> Problem to work on
In the records below, find the line that contains "nbrs (add_edges (es1" and the line that contains "apply (add_edges_edge_present es2 _ v", then retype exactly those two lines and every line between them.

Records contained in a dataset
☆ ☆ ☆

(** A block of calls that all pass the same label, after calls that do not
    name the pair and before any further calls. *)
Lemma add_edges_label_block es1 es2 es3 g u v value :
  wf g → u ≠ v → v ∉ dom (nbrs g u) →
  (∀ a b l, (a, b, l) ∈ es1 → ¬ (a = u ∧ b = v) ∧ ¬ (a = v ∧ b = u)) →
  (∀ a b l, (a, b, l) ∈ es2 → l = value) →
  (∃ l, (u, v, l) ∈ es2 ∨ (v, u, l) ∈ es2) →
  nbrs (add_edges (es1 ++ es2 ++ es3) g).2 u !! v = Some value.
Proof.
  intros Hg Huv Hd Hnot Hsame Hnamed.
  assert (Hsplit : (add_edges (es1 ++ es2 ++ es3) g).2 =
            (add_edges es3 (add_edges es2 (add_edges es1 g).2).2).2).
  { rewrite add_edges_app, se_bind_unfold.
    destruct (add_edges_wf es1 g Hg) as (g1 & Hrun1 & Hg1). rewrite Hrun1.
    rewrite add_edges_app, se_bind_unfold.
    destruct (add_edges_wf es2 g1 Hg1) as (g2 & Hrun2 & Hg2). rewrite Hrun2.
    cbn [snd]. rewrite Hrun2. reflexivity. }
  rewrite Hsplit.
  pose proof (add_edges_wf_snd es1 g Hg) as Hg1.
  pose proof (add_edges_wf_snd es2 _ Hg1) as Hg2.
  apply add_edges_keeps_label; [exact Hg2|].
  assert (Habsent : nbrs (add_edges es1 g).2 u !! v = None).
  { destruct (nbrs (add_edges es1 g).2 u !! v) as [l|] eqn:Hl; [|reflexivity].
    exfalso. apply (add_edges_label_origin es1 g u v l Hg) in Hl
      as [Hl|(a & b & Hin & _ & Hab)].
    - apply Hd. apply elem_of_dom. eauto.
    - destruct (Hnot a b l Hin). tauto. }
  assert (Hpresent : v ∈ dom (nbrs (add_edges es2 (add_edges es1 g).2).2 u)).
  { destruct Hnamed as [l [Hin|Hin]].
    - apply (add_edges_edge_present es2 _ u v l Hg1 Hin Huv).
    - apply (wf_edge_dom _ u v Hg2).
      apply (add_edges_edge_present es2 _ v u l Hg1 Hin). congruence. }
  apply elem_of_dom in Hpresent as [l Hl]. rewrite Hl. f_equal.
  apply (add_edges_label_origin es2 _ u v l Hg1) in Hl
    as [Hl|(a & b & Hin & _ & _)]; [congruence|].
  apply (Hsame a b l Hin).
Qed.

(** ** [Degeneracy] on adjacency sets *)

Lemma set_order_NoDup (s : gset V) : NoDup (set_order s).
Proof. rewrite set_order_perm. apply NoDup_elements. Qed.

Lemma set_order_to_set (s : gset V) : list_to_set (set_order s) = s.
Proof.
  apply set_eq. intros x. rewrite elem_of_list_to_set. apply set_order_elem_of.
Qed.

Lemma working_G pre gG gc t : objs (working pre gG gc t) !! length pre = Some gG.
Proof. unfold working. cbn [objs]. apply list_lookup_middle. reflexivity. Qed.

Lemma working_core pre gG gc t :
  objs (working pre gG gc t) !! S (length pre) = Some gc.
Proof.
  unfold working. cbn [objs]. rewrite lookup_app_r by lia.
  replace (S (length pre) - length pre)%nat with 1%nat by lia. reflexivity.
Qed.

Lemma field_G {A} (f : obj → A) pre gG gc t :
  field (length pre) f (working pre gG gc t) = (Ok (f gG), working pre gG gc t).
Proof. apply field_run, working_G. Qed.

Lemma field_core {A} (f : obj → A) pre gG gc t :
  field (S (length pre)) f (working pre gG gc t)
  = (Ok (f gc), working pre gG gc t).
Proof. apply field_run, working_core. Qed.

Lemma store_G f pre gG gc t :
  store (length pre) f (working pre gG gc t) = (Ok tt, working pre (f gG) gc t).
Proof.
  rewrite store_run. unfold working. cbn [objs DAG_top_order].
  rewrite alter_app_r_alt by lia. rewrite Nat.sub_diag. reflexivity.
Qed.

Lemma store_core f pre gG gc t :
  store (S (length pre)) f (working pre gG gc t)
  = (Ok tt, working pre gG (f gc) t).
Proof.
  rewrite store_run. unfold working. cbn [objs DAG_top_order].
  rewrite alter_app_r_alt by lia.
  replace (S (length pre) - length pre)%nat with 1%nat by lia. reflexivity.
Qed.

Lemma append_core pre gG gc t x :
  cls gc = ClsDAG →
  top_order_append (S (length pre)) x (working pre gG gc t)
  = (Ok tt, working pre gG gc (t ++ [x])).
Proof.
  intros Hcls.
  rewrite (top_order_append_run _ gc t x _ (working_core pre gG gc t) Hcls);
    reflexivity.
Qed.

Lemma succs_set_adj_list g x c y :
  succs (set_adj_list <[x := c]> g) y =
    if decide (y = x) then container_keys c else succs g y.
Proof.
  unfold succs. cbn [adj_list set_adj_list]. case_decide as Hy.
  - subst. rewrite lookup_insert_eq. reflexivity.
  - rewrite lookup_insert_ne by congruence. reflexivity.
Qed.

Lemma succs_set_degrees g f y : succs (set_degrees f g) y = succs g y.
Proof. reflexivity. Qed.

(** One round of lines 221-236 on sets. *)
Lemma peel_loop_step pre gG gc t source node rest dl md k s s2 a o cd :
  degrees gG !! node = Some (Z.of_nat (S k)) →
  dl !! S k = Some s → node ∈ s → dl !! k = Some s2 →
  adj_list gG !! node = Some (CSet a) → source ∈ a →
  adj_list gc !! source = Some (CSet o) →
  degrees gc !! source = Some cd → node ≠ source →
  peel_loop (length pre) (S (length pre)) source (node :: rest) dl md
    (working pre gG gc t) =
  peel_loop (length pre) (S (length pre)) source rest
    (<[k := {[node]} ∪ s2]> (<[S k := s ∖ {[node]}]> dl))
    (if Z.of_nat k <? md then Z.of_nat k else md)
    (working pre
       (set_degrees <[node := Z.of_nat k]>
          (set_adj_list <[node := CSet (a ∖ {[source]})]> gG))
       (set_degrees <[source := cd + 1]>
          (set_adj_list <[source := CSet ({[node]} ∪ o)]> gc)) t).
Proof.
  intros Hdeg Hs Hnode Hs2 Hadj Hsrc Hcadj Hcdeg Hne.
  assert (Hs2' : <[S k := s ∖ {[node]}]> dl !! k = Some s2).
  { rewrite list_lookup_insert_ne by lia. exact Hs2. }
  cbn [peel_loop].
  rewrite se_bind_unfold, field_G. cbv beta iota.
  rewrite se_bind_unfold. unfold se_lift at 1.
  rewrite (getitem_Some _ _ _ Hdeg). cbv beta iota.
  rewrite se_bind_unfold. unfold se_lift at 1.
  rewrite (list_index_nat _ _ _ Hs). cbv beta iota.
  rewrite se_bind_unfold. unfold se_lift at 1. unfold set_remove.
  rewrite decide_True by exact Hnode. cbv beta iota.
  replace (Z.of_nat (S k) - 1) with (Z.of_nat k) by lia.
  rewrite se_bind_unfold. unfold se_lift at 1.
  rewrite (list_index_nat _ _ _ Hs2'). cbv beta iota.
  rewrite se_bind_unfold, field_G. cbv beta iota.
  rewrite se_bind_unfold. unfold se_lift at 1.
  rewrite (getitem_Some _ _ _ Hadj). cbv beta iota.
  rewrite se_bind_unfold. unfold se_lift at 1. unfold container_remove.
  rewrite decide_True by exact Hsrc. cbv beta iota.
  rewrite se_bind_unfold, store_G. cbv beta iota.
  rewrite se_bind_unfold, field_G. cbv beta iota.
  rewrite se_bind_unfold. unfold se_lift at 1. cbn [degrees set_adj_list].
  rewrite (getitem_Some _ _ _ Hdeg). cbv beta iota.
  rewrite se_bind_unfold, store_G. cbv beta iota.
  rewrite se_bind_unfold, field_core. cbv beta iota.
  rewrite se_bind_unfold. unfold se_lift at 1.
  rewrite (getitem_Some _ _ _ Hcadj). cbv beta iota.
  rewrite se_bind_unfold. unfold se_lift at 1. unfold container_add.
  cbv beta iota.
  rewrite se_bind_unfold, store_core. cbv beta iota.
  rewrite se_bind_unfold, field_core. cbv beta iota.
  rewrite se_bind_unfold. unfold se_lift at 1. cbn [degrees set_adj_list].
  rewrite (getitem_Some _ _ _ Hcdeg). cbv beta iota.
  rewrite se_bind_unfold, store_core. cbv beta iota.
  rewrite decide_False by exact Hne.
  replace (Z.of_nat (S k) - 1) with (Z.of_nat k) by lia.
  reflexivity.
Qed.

☆ ☆ ☆

> Task response
  nbrs (add_edges (es1 ++ es2 ++ es3) g).2 u !! v = Some value.
Proof.
  intros Hg Huv Hd Hnot Hsame Hnamed.
  assert (Hsplit : (add_edges (es1 ++ es2 ++ es3) g).2 =
            (add_edges es3 (add_edges es2 (add_edges es1 g).2).2).2).
  { rewrite add_edges_app, se_bind_unfold.
    destruct (add_edges_wf es1 g Hg) as (g1 & Hrun1 & Hg1). rewrite Hrun1.
    rewrite add_edges_app, se_bind_unfold.
    destruct (add_edges_wf es2 g1 Hg1) as (g2 & Hrun2 & Hg2). rewrite Hrun2.
    cbn [snd]. rewrite Hrun2. reflexivity. }
  rewrite Hsplit.
  pose proof (add_edges_wf_snd es1 g Hg) as Hg1.
  pose proof (add_edges_wf_snd es2 _ Hg1) as Hg2.
  apply add_edges_keeps_label; [exact Hg2|].
  assert (Habsent : nbrs (add_edges es1 g).2 u !! v = None).
  { destruct (nbrs (add_edges es1 g).2 u !! v) as [l|] eqn:Hl; [|reflexivity].
    exfalso. apply (add_edges_label_origin es1 g u v l Hg) in Hl
      as [Hl|(a & b & Hin & _ & Hab)].
    - apply Hd. apply elem_of_dom. eauto.
    - destruct (Hnot a b l Hin). tauto. }
  assert (Hpresent : v ∈ dom (nbrs (add_edges es2 (add_edges es1 g).2).2 u)).
  { destruct Hnamed as [l [Hin|Hin]].
    - apply (add_edges_edge_present es2 _ u v l Hg1 Hin Huv).
    - apply (wf_edge_dom _ u v Hg2).
      apply (add_edges_edge_present es2 _ v u l Hg1 Hin). congruence. }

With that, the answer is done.